When someone is suffering from a stroke, time is of the essence, which is why two House lawmakers are proposing a bill that would change when Medicare beneficiaries can receive telestroke services.
The Furthering Access to Stroke Telemedicine Act (H.R. 2799) Act, created by Reps. Morgan Griffith (R-Va.) and Joyce Beatty (D-Ohio), would change a current law that allows telestroke care only if a patient is at a rural hospital.
Many victims of stroke live in urban or suburban areas, they write at The Hill, and may face barriers to quick access to care. The FAST Act can "not only ... increase the number of Medicare beneficiaries who receive the recommended stroke treatment, but ... will ultimately save Medicare and Medicaid money," they say.
Griffith and Beatty call the bill a win-win for stroke victims, their families, and Congress, and go on to urge co-sponsorship from fellow House members.
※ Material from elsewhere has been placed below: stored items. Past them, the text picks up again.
(** The exceptions of the landmark step: [KeyError] for a tag that is
    none of the six names, or the [RuntimeError] of the reshape. *)
Lemma keypoint_tensors_Err w p e :
  keypoint_tensors w p = Err e ->
  (exists tag, recognized tag = false /\ e = KeyError tag) \/ e = RuntimeError.
Proof.
  intros Hk. destruct (kpt_file w p) as [objs|] eqn:Hfile.
  - destruct (all_or_some_unrecognized objs) as [Hrec|Hex].
    + right. unfold keypoint_tensors in Hk. rewrite Hfile in Hk.
      rewrite (bind_Ok_eq _ _ _ (fill_keypoints_recognized objs Hrec)) in Hk.
      apply map_result_Err in Hk as (kv & _ & Hkv).
      destruct (reshape3 (map (to_float w) (snd kv))) as [rows|e'] eqn:Hr;
        simpl in Hkv; [discriminate|].
      injection Hkv as <-. apply reshape3_Err in Hr as (-> & _). reflexivity.
    + left. destruct (keypoint_tensors_unknown w p objs Hfile Hex)
        as (tag & Ht & _ & He).
      exists tag. split; [exact Ht | congruence].
  - rewrite (keypoint_tensors_None _ _ Hfile) in Hk. discriminate.
Qed.

(** X8.  In a keypoint file whose tags are all recognized, a tag whose
    entries hold a number of components that is no multiple of three
    makes the reshape fail: the landmark step raises [RuntimeError] and
    [process_file] returns no record. *)
Theorem X8_odd_component_count_raises_RuntimeError w cfg path g objs tag :
  kpt_file w (py_replace ".obj" "__kpt.json" path) = Some objs ->
  Forall (fun o => recognized (kp_class o) = true) objs ->
  tag ∈ landmark_names ->
  length (concat (map kp_coord (entries_of tag objs))) `mod` 3 <> 0 ->
  keypoint_tensors w (py_replace ".obj" "__kpt.json" path) = Err RuntimeError /\
  exists e, process_file w cfg path g = Err e.
Proof.
  intros Hfile Hrec Htag Hmod.
  assert (Hk : keypoint_tensors w (py_replace ".obj" "__kpt.json" path)
               = Err RuntimeError).
  { destruct (keypoint_tensors w (py_replace ".obj" "__kpt.json" path))
      as [kts|e] eqn:Hk.
    - exfalso.
      destruct (keypoint_tensors_Ok_inv w _ objs kts Hfile Hk)
        as (_ & _ & Hget).
      destruct (Hget tag Htag) as (rows & _ & _ & Hl).
      apply Hmod. rewrite <- Hl. rewrite Nat.mul_comm. apply Nat.Div0.mod_mul.
    - unfold keypoint_tensors in Hk. rewrite Hfile in Hk.
      rewrite (bind_Ok_eq _ _ _ (fill_keypoints_recognized objs Hrec)) in Hk.
      apply map_result_Err in Hk as (kv & _ & Hkv).
      destruct (reshape3 (map (to_float w) (snd kv))) as [rows|e'] eqn:Hr;
        simpl in Hkv; [discriminate|].
      injection Hkv as <-. apply reshape3_Err in Hr as (-> & _). reflexivity. }
  split; [exact Hk|].
  destruct (build_record_landmark_error w cfg path g _ Hk) as ((e' & He') & _).
  exists e'. apply process_file_build_Err, He'.
Qed.
(* ===== verification/Mem.v ===== *)
(** The C heap: malloc, free, loads and stores over cells of any type. The
    addresses malloc picks are the allocator's choice, an interface given by
    the class [Malloc]: all a program may rely on is that a block is new. *)

From S2P Require Import Prelude.

(** Addresses, and pointers with [NULL]. *)
Abbreviation loc := positive (only parsing).
Abbreviation ptr := (option positive) (only parsing).
Abbreviation NULL := (@None positive) (only parsing).

(** The allocator: what the [n]-th malloc returns when [live] are the addresses
    in use, [None] when there is no memory. *)
Class Malloc : Type := {
  malloc_pick : nat → gset loc → ptr;
  malloc_pick_new n live l : malloc_pick n live = Some l → l ∉ live;
}.

(** An allocator that never fails, and one that fails from the [k]-th call on. *)
#[export] Instance bump_malloc : Malloc :=
  {| malloc_pick _ live := Some (fresh live);
     malloc_pick_new _ live l H :=
       eq_ind (fresh live) (λ l, l ∉ live) (is_fresh live) l (Some_inj _ _ H) |}.

Definition limited_pick (k n : nat) (live : gset loc) : ptr :=
  if bool_decide (n < k)%nat then Some (fresh live) else None.

Lemma limited_pick_new k n live l : limited_pick k n live = Some l → l ∉ live.
Proof.
  unfold limited_pick. case_bool_decide; [|done]. intros [= <-]. apply is_fresh.
Qed.

Definition limited_malloc (k : nat) : Malloc :=
  {| malloc_pick := limited_pick k; malloc_pick_new := limited_pick_new k |}.

(** The cells in use, by address, and how many times malloc was called. *)
Record mem (V : Type) := Mem { cells : gmap loc V; calls : nat }.
Arguments Mem {V} _ _.
Arguments cells {V} _.
Arguments calls {V} _.

Definition empty_mem {V} : mem V := Mem ∅ 0.

Section operations.
Context {MA : Malloc} {V : Type}.

(** malloc of a block that holds [v] until it is written. *)
Definition malloc (v : V) : cmd (mem V) ptr := λ h,
  match malloc_pick (calls h) (dom (cells h)) with
  | Some l => (Done (Some l), Mem (<[l := v]> (cells h)) (S (calls h)))
  | None => (Done NULL, Mem (cells h) (S (calls h)))
  end.

Definition load (p : ptr) : cmd (mem V) V := λ h,
  match p with
  | None => (Undefined NullDeref, h)
  | Some l => match cells h !! l with
              | Some v => (Done v, h)
              | None => (Undefined Dangling, h)
              end
  end.

Definition store (p : ptr) (v : V) : cmd (mem V) unit := λ h,
  match p with
  | None => (Undefined NullDeref, h)
  | Some l => match cells h !! l with
              | Some _ => (Done (), Mem (<[l := v]> (cells h)) (calls h))
              | None => (Undefined Dangling, h)
              end
  end.

(** free(NULL) does nothing; freeing what is not a live block is undefined. *)
Definition free (p : ptr) : cmd (mem V) unit := λ h,
  match p with
  | None => (Done (), h)
  | Some l => match cells h !! l with
              | Some _ => (Done (), Mem (delete l (cells h)) (calls h))
              | None => (Undefined BadFree, h)
              end
  end.
End operations.

Section laws.
Context {MA : Malloc} {V : Type}.
Implicit Types (h : mem V) (l : loc) (v : V).

Lemma malloc_cases v h :
  (∃ l, cells h !! l = None ∧ malloc_pick (calls h) (dom (cells h)) = Some l ∧
        malloc v h = (Done (Some l), Mem (<[l := v]> (cells h)) (S (calls h))))
  ∨ malloc_pick (calls h) (dom (cells h)) = None ∧
    malloc v h = (Done NULL, Mem (cells h) (S (calls h))).
Proof.
  unfold malloc. destruct (malloc_pick _ _) as [l|] eqn:Hp; [left|by right].
  exists l. split_and!; [|done..].
  by apply not_elem_of_dom, (malloc_pick_new _ _ _ Hp).
Qed.

(** Memory never runs out. *)
Definition malloc_total : Prop := ∀ n live, is_Some (malloc_pick n live).

Lemma malloc_new v h :
  malloc_total →
  ∃ l, cells h !! l = None ∧
       malloc v h = (Done (Some l), Mem (<[l := v]> (cells h)) (S (calls h))).
Proof.
  intros Ht. destruct (malloc_cases v h) as [(l & ? & _ & ?)|[Hp _]]; [eauto|].
  destruct (Ht (calls h) (dom (cells h))). congruence.
Qed.

Lemma load_live h l v : cells h !! l = Some v → load (Some l) h = (Done v, h).
Proof. unfold load. by intros ->. Qed.

Lemma store_live h l v v' :
  cells h !! l = Some v →
  store (Some l) v' h = (Done (), Mem (<[l := v']> (cells h)) (calls h)).
Proof. unfold store. by intros ->. Qed.

Lemma free_live h l v :
  cells h !! l = Some v →
  free (Some l) h = (Done (), Mem (delete l (cells h)) (calls h)).
Proof. unfold free. by intros ->. Qed.

Lemma free_dead h l : cells h !! l = None → free (Some l) h = (Undefined BadFree, h).
Proof. unfold free. by intros ->. Qed.
End laws.

Lemma bump_malloc_total : malloc_total (MA:=bump_malloc).
Proof. intros n live. by eexists. Qed.

(** Runs a load, store or free whose block is known to be live. *)
Ltac mem_step :=
  first
    [ erewrite bind_done by (apply load_live; simplify_map_eq; eauto)
    | erewrite bind_done by (eapply store_live; simplify_map_eq; eauto)
    | erewrite bind_done by (eapply free_live; simplify_map_eq; eauto)
    | rewrite bind_ret_l ];
  cbn [cells calls] in *.

Create HintDb mem.
#[export] Hint Resolve load_live store_live free_live free_dead : mem.
Lemma mutex_keeps_promise_witness :
  (∃ cfg, reachable false two_threads cfg ∧ inside cfg 1 ∧ ¬ inside cfg 2 ∧
     threads cfg !! 2 = Some (Crashed Outside Outside)) ∧
  ∃ cfg, reachable true two_threads cfg ∧ inside cfg 1 ∧
    threads cfg !! 2 = Some (Calling Outside Outside (Finished ())) ∧
    (2 = 0 ∨ ∃ cfg0, reachable true two_threads cfg0 ∧ reachable true cfg0 cfg ∧
       holder (mutex_ (mu cfg0)) = Some 2).
Proof.
  assert (fresh (GTEST_DEFINE_STATIC_MUTEX_ 0)) as Hf by (left; by eexists). split.
  - destruct one_locks_other_asks as (cfg & Hr & H1 & H2).
    exists cfg. assert (inside cfg 1) as Hi by by left. split_and!; [done|done| |done]. intros Hi2.
    destruct (mutex_keeps_promise _ _ _ _ Hf Hr) as (Hexcl & _). by specialize (Hexcl _ _ Hi Hi2).
  - destruct stale_assert_passes as (cfg & Hr & H1 & H2).
    exists cfg. split_and!; [done|by left|done|].
    destruct (mutex_keeps_promise _ _ _ _ Hf Hr) as (_ & _ & Hpass & _). by destruct (Hpass _ H2) as [_ ?].
Defined.
Lemma threads_wait_for_notification_witness :
  ∃ cfg, rtc step (start a_notification [(true, 7); (false, 9)]) cfg ∧ controller cfg = Finished () ∧
    log 0 (shared cfg) = [Started 0 true 7; Returned 0 true 7] ∧ log 1 (shared cfg) = [Started 1 false 9; Returned 1 false 9].
Proof.
  destruct (threads_wait_for_notification [(true, 7); (false, 9)] a_notification
    (start a_notification [(true, 7); (false, 9)]) eq_refl (rtc_refl _ _)) as (_ & _ & _ & (cfg & Hr & Hf) & _).
  exists cfg. split; [exact Hr|]. split; [exact Hf|].
  destruct (threads_wait_for_notification [(true, 7); (false, 9)] a_notification cfg eq_refl Hr) as (_ & _ & Hl & _).
  split; by apply Hl.
Defined.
Another House bill, by California Democrat Mike Thompson, also focuses on expanding telehealth services to Medicare beneficiaries. The Medicare Telehealth Parity Act of 2015 would provide payment parity for an expanded list of telehealth services available to Medicare beneficiaries.
In addition, while a recent study on use of telemedicine to assess strokes found the process takes slightly longer than in-person care, it remains an effective and safe option, especially when no stroke specialist is available, FierceHealthIT previously reported.
One provider using telestroke to help patients is Penn State Milton S. Hershey Medical Center. The hospital launched a telemedicine network to provide stroke care to rural patients in Central Pennsylvania, which started off with five initial partners in 2012 and doubled in size by 2014.